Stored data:
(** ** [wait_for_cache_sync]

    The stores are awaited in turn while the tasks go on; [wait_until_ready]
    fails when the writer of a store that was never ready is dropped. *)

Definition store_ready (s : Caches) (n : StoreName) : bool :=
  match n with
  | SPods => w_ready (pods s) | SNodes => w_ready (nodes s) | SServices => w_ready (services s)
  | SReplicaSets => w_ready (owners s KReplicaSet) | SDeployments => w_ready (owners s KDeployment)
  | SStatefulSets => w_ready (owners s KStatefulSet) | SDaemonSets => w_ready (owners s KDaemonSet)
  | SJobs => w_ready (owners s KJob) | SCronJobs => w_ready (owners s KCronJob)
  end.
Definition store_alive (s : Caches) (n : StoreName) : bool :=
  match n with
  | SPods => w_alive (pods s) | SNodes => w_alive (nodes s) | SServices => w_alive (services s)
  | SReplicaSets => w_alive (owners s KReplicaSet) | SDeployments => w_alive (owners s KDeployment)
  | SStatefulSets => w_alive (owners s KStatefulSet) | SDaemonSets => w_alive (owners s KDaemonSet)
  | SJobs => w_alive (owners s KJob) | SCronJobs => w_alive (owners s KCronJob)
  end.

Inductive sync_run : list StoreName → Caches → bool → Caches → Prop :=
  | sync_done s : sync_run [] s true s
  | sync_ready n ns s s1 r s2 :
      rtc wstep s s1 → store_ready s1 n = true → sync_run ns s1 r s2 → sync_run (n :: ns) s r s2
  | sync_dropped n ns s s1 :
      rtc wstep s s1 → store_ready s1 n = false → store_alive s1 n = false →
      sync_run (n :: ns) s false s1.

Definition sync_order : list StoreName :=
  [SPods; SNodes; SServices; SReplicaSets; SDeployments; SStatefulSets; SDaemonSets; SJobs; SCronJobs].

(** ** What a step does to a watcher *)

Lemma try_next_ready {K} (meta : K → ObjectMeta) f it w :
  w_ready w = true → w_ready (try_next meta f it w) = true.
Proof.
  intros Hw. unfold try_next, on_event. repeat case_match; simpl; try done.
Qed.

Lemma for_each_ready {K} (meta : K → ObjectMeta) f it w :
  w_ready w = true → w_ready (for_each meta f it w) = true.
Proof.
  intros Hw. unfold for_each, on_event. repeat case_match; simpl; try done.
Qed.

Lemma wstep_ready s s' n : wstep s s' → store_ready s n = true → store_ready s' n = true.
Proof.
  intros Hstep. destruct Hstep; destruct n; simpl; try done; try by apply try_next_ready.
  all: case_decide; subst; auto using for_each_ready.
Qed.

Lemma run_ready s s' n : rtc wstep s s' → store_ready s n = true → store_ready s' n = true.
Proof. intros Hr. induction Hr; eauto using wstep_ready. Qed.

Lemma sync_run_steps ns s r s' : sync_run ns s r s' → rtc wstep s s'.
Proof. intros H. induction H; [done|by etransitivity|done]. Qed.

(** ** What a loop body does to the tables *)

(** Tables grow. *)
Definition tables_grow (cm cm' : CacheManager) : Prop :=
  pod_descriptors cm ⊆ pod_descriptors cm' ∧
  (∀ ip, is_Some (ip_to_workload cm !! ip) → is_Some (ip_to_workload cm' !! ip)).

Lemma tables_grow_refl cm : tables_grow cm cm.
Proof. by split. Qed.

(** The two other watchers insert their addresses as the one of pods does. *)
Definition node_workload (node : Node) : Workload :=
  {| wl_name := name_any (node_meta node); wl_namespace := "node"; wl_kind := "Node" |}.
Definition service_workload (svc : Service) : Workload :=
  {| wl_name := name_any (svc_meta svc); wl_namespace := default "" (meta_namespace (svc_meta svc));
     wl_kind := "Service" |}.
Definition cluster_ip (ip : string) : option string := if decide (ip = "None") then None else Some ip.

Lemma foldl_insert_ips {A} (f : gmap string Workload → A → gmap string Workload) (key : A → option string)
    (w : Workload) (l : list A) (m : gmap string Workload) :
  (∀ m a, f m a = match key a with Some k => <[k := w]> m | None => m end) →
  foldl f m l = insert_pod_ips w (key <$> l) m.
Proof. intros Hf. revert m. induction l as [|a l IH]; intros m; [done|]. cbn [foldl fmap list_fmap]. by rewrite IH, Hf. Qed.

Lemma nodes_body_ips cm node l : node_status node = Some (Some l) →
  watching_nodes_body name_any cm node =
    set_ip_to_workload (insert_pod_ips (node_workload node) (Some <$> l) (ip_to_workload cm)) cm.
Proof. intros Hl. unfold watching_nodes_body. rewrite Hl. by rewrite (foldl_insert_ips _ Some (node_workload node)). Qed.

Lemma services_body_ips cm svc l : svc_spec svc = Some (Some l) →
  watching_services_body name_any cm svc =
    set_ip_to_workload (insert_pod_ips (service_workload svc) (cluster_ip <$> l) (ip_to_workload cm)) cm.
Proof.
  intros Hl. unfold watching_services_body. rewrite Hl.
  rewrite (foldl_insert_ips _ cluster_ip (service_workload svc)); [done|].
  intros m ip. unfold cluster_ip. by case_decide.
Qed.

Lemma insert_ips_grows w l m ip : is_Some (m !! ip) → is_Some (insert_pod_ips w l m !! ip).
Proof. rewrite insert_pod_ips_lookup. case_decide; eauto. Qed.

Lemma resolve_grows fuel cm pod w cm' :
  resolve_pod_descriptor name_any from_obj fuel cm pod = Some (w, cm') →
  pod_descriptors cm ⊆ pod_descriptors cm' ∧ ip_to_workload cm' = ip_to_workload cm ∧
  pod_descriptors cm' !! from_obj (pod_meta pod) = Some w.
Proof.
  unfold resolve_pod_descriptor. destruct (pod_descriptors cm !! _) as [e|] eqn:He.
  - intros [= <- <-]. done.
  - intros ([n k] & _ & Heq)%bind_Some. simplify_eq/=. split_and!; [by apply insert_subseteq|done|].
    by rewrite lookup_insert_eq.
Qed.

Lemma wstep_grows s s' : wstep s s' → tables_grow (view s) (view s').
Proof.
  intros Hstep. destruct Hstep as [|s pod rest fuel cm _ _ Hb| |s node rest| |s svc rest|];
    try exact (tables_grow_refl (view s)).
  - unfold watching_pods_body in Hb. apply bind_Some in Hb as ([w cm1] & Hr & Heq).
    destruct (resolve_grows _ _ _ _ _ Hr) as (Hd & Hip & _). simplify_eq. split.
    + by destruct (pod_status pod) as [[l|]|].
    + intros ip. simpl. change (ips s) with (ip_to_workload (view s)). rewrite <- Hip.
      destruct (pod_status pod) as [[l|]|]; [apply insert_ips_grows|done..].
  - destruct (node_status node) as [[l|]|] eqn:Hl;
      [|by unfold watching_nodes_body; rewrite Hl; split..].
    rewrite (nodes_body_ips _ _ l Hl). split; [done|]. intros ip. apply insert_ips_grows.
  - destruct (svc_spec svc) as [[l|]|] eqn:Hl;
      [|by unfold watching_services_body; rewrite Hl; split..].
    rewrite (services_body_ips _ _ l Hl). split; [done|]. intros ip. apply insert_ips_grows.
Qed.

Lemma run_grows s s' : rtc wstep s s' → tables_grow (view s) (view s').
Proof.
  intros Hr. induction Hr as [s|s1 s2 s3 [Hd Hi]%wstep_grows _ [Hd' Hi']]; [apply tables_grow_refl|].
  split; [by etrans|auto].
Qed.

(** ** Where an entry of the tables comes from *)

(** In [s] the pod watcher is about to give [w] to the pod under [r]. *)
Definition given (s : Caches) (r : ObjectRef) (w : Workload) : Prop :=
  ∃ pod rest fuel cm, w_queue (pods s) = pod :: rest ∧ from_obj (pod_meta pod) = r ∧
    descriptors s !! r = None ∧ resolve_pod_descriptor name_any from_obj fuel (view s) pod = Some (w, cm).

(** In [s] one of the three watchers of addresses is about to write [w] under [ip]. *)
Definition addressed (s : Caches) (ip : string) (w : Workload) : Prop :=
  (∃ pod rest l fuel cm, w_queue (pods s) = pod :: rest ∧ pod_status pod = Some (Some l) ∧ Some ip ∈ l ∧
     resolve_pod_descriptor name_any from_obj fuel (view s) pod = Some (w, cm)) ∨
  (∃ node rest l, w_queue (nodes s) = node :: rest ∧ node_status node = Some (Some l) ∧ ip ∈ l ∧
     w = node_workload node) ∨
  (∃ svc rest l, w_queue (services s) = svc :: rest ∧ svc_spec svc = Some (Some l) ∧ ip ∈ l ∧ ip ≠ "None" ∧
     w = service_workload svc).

==

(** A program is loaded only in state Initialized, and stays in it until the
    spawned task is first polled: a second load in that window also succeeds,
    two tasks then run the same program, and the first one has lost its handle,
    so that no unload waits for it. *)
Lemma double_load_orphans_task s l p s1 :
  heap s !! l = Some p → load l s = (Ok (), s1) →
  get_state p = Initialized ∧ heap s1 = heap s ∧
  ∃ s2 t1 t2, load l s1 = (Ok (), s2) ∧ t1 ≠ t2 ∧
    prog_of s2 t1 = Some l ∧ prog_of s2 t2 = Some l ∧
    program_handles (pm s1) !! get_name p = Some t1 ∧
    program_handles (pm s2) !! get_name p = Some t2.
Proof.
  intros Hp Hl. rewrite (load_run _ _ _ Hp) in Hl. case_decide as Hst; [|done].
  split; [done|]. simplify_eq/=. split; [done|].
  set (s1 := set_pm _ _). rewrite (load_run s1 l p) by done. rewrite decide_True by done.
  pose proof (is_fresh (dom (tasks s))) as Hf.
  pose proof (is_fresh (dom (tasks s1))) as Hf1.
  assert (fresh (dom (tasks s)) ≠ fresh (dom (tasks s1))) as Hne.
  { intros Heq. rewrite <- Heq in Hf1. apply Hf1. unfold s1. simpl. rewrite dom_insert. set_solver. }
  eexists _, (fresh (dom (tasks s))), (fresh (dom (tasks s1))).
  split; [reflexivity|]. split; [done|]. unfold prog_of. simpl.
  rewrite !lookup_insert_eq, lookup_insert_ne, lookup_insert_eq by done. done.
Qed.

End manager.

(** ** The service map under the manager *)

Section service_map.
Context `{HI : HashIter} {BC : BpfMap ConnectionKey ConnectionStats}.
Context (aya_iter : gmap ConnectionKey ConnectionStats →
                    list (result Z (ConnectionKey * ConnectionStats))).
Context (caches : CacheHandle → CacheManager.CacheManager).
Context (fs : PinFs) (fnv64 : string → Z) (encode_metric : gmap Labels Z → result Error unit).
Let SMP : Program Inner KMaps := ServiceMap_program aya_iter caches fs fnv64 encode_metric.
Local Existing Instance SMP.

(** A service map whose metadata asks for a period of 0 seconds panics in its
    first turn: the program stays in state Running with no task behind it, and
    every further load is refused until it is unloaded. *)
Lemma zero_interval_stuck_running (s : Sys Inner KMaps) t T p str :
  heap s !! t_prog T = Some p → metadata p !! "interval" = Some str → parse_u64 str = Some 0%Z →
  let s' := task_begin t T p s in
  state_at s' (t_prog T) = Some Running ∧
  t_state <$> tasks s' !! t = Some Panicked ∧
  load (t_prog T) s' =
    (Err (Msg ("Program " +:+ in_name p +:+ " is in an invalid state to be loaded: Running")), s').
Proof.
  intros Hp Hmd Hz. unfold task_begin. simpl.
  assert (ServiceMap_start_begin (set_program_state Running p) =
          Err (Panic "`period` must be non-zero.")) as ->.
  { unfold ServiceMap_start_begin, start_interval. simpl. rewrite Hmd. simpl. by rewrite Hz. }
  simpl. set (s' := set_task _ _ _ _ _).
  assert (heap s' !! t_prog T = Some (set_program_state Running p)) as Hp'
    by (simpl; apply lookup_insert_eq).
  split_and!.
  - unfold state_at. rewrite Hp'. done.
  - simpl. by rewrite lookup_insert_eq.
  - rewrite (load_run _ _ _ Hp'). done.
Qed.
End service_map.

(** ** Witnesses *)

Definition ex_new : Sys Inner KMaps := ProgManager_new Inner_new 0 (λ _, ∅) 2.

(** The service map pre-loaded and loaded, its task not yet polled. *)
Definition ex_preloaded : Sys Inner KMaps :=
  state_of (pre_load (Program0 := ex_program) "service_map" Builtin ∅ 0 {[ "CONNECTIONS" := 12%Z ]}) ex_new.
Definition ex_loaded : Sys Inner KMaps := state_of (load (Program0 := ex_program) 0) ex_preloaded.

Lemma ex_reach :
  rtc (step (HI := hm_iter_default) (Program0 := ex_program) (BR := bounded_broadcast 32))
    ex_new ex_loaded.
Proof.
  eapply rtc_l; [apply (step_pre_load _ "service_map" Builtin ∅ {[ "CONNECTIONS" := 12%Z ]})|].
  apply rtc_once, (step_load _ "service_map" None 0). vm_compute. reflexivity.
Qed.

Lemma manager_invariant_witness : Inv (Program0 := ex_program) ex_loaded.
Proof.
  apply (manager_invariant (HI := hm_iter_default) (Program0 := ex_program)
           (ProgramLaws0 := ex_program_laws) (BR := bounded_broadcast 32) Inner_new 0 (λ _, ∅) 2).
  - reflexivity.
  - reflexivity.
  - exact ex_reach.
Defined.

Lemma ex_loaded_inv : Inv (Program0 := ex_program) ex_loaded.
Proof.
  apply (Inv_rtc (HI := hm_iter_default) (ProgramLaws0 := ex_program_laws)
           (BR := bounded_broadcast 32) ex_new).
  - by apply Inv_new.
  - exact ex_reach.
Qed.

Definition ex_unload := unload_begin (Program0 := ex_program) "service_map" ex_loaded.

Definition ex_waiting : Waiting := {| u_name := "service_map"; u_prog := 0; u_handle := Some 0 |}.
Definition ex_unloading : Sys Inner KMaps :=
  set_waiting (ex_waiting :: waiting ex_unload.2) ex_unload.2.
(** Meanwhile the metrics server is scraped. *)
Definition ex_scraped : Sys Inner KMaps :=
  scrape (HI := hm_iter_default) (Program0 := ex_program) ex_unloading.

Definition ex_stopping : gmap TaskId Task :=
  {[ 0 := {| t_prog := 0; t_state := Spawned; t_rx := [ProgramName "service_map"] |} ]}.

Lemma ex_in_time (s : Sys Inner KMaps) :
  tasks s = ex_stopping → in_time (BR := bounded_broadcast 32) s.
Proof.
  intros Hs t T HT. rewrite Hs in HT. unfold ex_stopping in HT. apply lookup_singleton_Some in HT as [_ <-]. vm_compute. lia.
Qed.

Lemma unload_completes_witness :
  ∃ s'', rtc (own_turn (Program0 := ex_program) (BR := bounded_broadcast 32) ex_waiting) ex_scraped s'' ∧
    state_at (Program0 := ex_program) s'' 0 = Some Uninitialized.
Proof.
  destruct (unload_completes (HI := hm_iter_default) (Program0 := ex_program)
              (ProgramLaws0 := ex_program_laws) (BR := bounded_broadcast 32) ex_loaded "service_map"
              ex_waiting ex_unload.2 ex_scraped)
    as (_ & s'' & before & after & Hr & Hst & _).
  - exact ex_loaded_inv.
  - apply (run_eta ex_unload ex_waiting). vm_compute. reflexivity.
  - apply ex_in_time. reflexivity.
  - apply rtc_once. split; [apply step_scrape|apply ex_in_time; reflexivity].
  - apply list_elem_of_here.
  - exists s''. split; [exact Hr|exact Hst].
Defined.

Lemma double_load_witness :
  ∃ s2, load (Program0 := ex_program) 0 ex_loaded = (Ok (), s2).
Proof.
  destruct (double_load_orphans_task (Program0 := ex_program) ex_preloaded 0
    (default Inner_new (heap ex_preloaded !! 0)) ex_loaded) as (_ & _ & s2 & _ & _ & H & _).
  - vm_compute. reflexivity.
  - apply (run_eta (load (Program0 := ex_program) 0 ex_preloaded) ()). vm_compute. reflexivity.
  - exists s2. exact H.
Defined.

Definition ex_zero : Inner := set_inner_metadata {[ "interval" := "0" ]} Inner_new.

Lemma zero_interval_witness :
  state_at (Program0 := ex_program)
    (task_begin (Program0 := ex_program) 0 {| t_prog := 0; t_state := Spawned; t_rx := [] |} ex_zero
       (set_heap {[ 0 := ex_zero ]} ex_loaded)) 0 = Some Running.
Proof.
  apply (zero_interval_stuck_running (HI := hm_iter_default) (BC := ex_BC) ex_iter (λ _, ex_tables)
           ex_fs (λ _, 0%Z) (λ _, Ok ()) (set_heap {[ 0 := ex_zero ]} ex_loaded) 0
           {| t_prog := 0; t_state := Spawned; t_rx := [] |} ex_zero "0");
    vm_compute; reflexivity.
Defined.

---

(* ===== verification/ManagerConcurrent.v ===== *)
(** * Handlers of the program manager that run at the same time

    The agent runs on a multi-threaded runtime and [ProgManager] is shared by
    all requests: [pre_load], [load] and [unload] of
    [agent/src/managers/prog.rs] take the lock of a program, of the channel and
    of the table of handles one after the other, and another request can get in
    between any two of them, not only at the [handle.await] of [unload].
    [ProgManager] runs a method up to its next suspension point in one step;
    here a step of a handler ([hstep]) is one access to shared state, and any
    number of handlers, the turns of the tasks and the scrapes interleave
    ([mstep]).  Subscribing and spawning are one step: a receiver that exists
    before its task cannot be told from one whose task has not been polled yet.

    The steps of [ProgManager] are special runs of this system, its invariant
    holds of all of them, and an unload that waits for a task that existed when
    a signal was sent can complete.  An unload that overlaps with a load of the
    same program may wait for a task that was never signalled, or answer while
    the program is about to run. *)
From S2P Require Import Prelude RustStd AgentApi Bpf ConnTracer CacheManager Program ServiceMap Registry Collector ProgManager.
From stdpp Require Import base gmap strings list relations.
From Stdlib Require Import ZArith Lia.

**TASK TO CARRY OUT:**
Your answer should consist of the lines above that hold the word "SDaemonSets".

**OUTPUT FOR THIS TASK:**
  | SStatefulSets => w_ready (owners s KStatefulSet) | SDaemonSets => w_ready (owners s KDaemonSet)
  | SStatefulSets => w_alive (owners s KStatefulSet) | SDaemonSets => w_alive (owners s KDaemonSet)
  [SPods; SNodes; SServices; SReplicaSets; SDeployments; SStatefulSets; SDaemonSets; SJobs; SCronJobs].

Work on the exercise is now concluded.